Bombeiros e Ministério Público explicam motivos que causaram cancelamento de parte do Rodeio Country

Públicado em Por RD Uirapuru / Mateus Pirolli

A Rádio Uirapuru conversou também com o Corpo de Bombeiros sobre a realização do Rodeio Country de Passo Fundo. Conforme o Tenente Coronel Alessandro Bauer, comandante do 7° Batalhão de Bombeiro Militar, sempre que há um evento, a organização precisa entrar em contato com os bombeiros com cinco dias úteis de antecedência e apresentar toda a documentação, explicando de que forma o evento vai acontecer. Após isso, 12 horas antes da realização, os bombeiros fazem uma vistoria no espaço, para emitir o alvará e o Plano de Prevenção Contra Incêndio.

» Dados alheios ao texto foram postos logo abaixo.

(** * Thermal heatmap acquisition pipeline (plot.py)

    A shallow embedding of [RobustThermalHeatmap] from [plot.py]: the serial
    framing reader [read_thermal_data], the upsampling step
    [interpolate_thermal_data], the per-tick callback [update] and the
    animation loop started by [start_visualization].

    The Python runtime and the libraries the class calls (pyserial's
    [readline] and [reset_input_buffer], [bytes.decode], [str.strip],
    [str.split], [in], [float], numpy's [reshape], [zeros], [linspace],
    [meshgrid]) are modelled in the first part of the file; the methods of
    the class follow, statement by statement. *)

From Stdlib.Strings Require Import Byte Ascii String.
From Stdlib Require Import List Bool Arith Lia NArith ZArith QArith Qreduction.
Import ListNotations.

Set Implicit Arguments.
Local Close Scope Q_scope.
Local Open Scope nat_scope.
Local Open Scope list_scope.

(** ** Exceptions and fallible results *)

(** The exception classes that occur in the model.  [UnicodeDecodeError] is
    a subclass of [ValueError]; all of them are subclasses of [Exception]
    (interrupts such as [KeyboardInterrupt], which are not, are left out). *)
Inductive exn : Type :=
| ValueError
| UnicodeDecodeError
| SerialException
| TypeError
| MemoryError.

Definition is_ValueError (e : exn) : bool :=
  match e with ValueError | UnicodeDecodeError => true | _ => false end.

Definition is_SerialException (e : exn) : bool :=
  match e with SerialException => true | _ => false end.

Definition is_Exception (e : exn) : bool :=
  match e with
  | ValueError | UnicodeDecodeError | SerialException
  | TypeError | MemoryError => true
  end.

Inductive result (A : Type) : Type :=
| Ok (a : A)
| Raise (e : exn).
Arguments Ok {A} a.
Arguments Raise {A} e.

Definition rbind {A B} (r : result A) (k : A -> result B) : result B :=
  match r with Ok a => k a | Raise e => Raise e end.

(** [[f(x) for x in xs]]: the comprehension stops at the first element on
    which [f] raises. *)
Fixpoint comprehension {A B} (f : A -> result B) (xs : list A) : result (list B) :=
  match xs with
  | [] => Ok []
  | x :: xs' =>
      match f x with
      | Raise e => Raise e
      | Ok y => match comprehension f xs' with
                | Raise e => Raise e
                | Ok ys => Ok (y :: ys)
                end
      end
  end.

(** ** Python text: [bytes], [str] and the string builtins *)

Definition bytes := list byte.

(** A [str] is a sequence of Unicode code points. *)
Definition str := list N.

Definition LF : byte := x0a.

Definition str_of_string (s : string) : str :=
  map Byte.to_N (list_byte_of_string s).

Definition is_continuation (n : N) : bool := (128 <=? n)%N && (n <=? 191)%N.

Definition in_range (lo hi n : N) : bool := (lo <=? n)%N && (n <=? hi)%N.

(** [bytes.decode('utf-8')] with the default strict error handling: ill-formed
    sequences (stray continuation bytes, overlong forms, surrogates, code
    points above U+10FFFF, truncated sequences) raise [UnicodeDecodeError]. *)
Fixpoint decode_utf8 (bs : bytes) : result str :=
  match bs with
  | [] => Ok []
  | b0 :: r0 =>
      let n0 := Byte.to_N b0 in
      if (n0 <? 128)%N then
        rbind (decode_utf8 r0) (fun s => Ok (n0 :: s))
      else if in_range 194 223 n0 then
        match r0 with
        | b1 :: r1 =>
            let n1 := Byte.to_N b1 in
            if is_continuation n1 then
              rbind (decode_utf8 r1)
                    (fun s => Ok (((n0 - 192) * 64 + (n1 - 128))%N :: s))
            else Raise UnicodeDecodeError
        | [] => Raise UnicodeDecodeError
        end
      else if in_range 224 239 n0 then
        match r0 with
        | b1 :: b2 :: r2 =>
            let n1 := Byte.to_N b1 in
            let n2 := Byte.to_N b2 in
            let lo := if (n0 =? 224)%N then 160%N else 128%N in
            let hi := if (n0 =? 237)%N then 159%N else 191%N in
            if in_range lo hi n1 && is_continuation n2 then
              rbind (decode_utf8 r2)
                    (fun s => Ok (((n0 - 224) * 4096 + (n1 - 128) * 64
                                   + (n2 - 128))%N :: s))
            else Raise UnicodeDecodeError
        | _ => Raise UnicodeDecodeError
        end
      else if in_range 240 244 n0 then
        match r0 with
        | b1 :: b2 :: b3 :: r3 =>
            let n1 := Byte.to_N b1 in
            let n2 := Byte.to_N b2 in
            let n3 := Byte.to_N b3 in
            let lo := if (n0 =? 240)%N then 144%N else 128%N in
            let hi := if (n0 =? 244)%N then 143%N else 191%N in
            if in_range lo hi n1 && is_continuation n2 && is_continuation n3 then
              rbind (decode_utf8 r3)
                    (fun s => Ok (((n0 - 240) * 262144 + (n1 - 128) * 4096
                                   + (n2 - 128) * 64 + (n3 - 128))%N :: s))
            else Raise UnicodeDecodeError
        | _ => Raise UnicodeDecodeError
        end
      else Raise UnicodeDecodeError
  end.

(** [str.isspace] on one code point: the characters [strip] and [split]
    treat as whitespace. *)
Definition isspace (c : N) : bool :=
  in_range 9 13 c || in_range 28 32 c || (c =? 133)%N || (c =? 160)%N
  || (c =? 5760)%N || in_range 8192 8202 c || (c =? 8232)%N || (c =? 8233)%N
  || (c =? 8239)%N || (c =? 8287)%N || (c =? 12288)%N.

Fixpoint lstrip (s : str) : str :=
  match s with
  | c :: r => if isspace c then lstrip r else s
  | [] => []
  end.

Definition rstrip (s : str) : str := rev (lstrip (rev s)).

(** [s.strip()] *)
Definition strip (s : str) : str := rstrip (lstrip s).

(** [s.split()]: maximal runs of non-whitespace characters.  [cur] is the
    token being accumulated. *)
Fixpoint split_from (cur : str) (s : str) : list str :=
  match s with
  | [] => match cur with [] => [] | _ => [cur] end
  | c :: r =>
      if isspace c then
        match cur with
        | [] => split_from [] r
        | _ => cur :: split_from [] r
        end
      else split_from (cur ++ [c]) r
  end.

Definition split (s : str) : list str := split_from [] s.

Fixpoint startswith (p s : str) : bool :=
  match p, s with
  | [], _ => true
  | a :: p', b :: s' => (a =? b)%N && startswith p' s'
  | _ :: _, [] => false
  end.

(** [p in s] for strings: [p] occurs in [s] as a contiguous substring. *)
Fixpoint contains (p s : str) : bool :=
  startswith p s ||
  match s with
  | [] => false
  | _ :: s' => contains p s'
  end.

Fixpoint str_eqb (a b : str) : bool :=
  match a, b with
  | [], [] => true
  | x :: a', y :: b' => (x =? y)%N && str_eqb a' b'
  | _, _ => false
  end.

(** ** Python's [float(str)] *)

(** The value of a float.  A finite value is kept as the exact rational its
    literal denotes: rounding to binary64, overflow to infinity and
    underflow to zero are not modelled (no statement below depends on
    them).  Minus zero, which [float] gives for a zero literal with a minus
    sign, is kept apart from zero. *)
Inductive pyfloat : Type :=
| Finite (q : Q)
| NegativeZero
| Infinity (negative : bool)
| NaN.

Definition zero : pyfloat := Finite 0.

Definition isdigit (c : N) : bool := in_range 48 57 c.

Definition lower (c : N) : N := if in_range 65 90 c then (c + 32)%N else c.

Fixpoint span_digits (s : str) : str * str :=
  match s with
  | c :: r =>
      if isdigit c then let (d, t) := span_digits r in (c :: d, t)
      else ([], s)
  | [] => ([], [])
  end.

Definition digits_value (ds : str) : N :=
  fold_left (fun acc c => (acc * 10 + (c - 48))%N) ds 0%N.

(** Underscores are allowed only between two digits; they are dropped before
    the literal is read.  [prev] is the previous character (NUL at the
    start). *)
Fixpoint remove_underscores (prev : N) (s : str) : option str :=
  match s with
  | [] => if (prev =? 95)%N then None else Some []
  | c :: r =>
      if (c =? 95)%N then
        if isdigit prev then remove_underscores c r else None
      else if (prev =? 95)%N && negb (isdigit c) then None
      else option_map (cons c) (remove_underscores c r)
  end.

Definition take_sign (s : str) : bool * str :=
  match s with
  | c :: r => if (c =? 43)%N then (false, r)
              else if (c =? 45)%N then (true, r)
              else (false, s)
  | [] => (false, [])
  end.

(** [m * 10 ^ e], signed and in lowest terms. *)
Definition decimal (negative : bool) (m : N) (e : Z) : Q :=
  let q := if (0 <=? e)%Z
           then Qmake (Z.of_N m * 10 ^ e) 1
           else Qmake (Z.of_N m) (Z.to_pos (10 ^ (- e))) in
  Qred (if negative then Qopp q else q).

(** The value of the literal [m * 10 ^ e] with its sign. *)
Definition finite (negative : bool) (m : N) (e : Z) : pyfloat :=
  if negative && (m =? 0)%N then NegativeZero
  else Finite (decimal negative m e).

(** The literal grammar: an optional sign, then [inf], [infinity] or [nan] in
    any letter case, or digits with an optional fraction (at least one digit
    in all) and an optional exponent with at least one digit.  Digits are the
    ASCII digits; other Unicode decimal digits are outside the model. *)
Definition parse_float (t : str) : result pyfloat :=
  let (negative, u) := take_sign t in
  let lu := map lower u in
  if str_eqb lu (str_of_string "inf") || str_eqb lu (str_of_string "infinity")
  then Ok (Infinity negative)
  else if str_eqb lu (str_of_string "nan") then Ok NaN
  else
    let (ip, r1) := span_digits u in
    let (fp, r2) := match r1 with
                    | c :: r => if (c =? 46)%N then span_digits r else ([], r1)
                    | [] => ([], [])
                    end in
    match ip ++ fp with
    | [] => Raise ValueError
    | _ :: _ =>
        let m := digits_value (ip ++ fp) in
        let scale := Z.of_nat (length fp) in
        match r2 with
        | [] => Ok (finite negative m (- scale))
        | c :: r3 =>
            if (c =? 101)%N || (c =? 69)%N then
              let (eneg, r4) := take_sign r3 in
              let (ed, r5) := span_digits r4 in
              match ed, r5 with
              | _ :: _, [] =>
                  let ex := Z.of_N (digits_value ed) in
                  Ok (finite negative m
                              ((if eneg then - ex else ex) - scale))
              | _, _ => Raise ValueError
              end
            else Raise ValueError
        end
    end.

De acordo com Bauer, na quinta-feira a organização do rodeio não havia apresentado toda a documentação. Desse modo, os bombeiros não liberaram o evento. Mesmo assim, ele aconteceu, desrespeitando a decisão da corporação. Na sexta-feira, o rodeio seguiu impedido de acontecer, pois as adequações necessárias não tinham sido atendidas. Desse modo, as equipes de segurança, com o apoio do Ministério Público, ficaram até as 23 horas no parque para garantir que a determinação não fosse descumprida novamente.

Por fim, no sábado, todas as adequações foram atendidas e o Rodeio liberado para acontecer. O comandante Bauer explica que as principais irregularidades se deram no laudo do PPCI e na estrutura como um todo.

De acordo com o promotor de justiça, Paulo Cirne, o Ministério Público foi notificado na manhã de sexta-feira sobre a falta de autorização para o Rodeio Country acontecer e que mesmo assim o evento tinha sido realizado na noite anterior. Diante disso, uma ação judicial foi interposta e uma liminar deferida pelo Poder Judiciário interditando o local, até que tudo fosse regularizado.

Conforme Cirne, apenas na tarde de sábado todas as adequações foram concluídas e, assim, o rodeio liberado. O promotor classifica o evento com total desorganização. Ele relata que muitas pessoas foram lesadas em função disso. Cirne frisa que a organização deveria ter procurado as autorizações necessárias há muito tempo e não em cima do prazo.

Muitas pessoas reclamaram que compraram ingressos e o evento não aconteceu ou não foi entregue o que estava previsto, como bebida e comida liberada, em alguns casos. Quanto a isso, o promotor Paulo Cirne afirma que existem dois caminhos para buscar o ressarcimento: o Juizado Especial Cível de Passo Fundo e o Ministério Público, através da Promotoria dos Direitos dos Consumidores.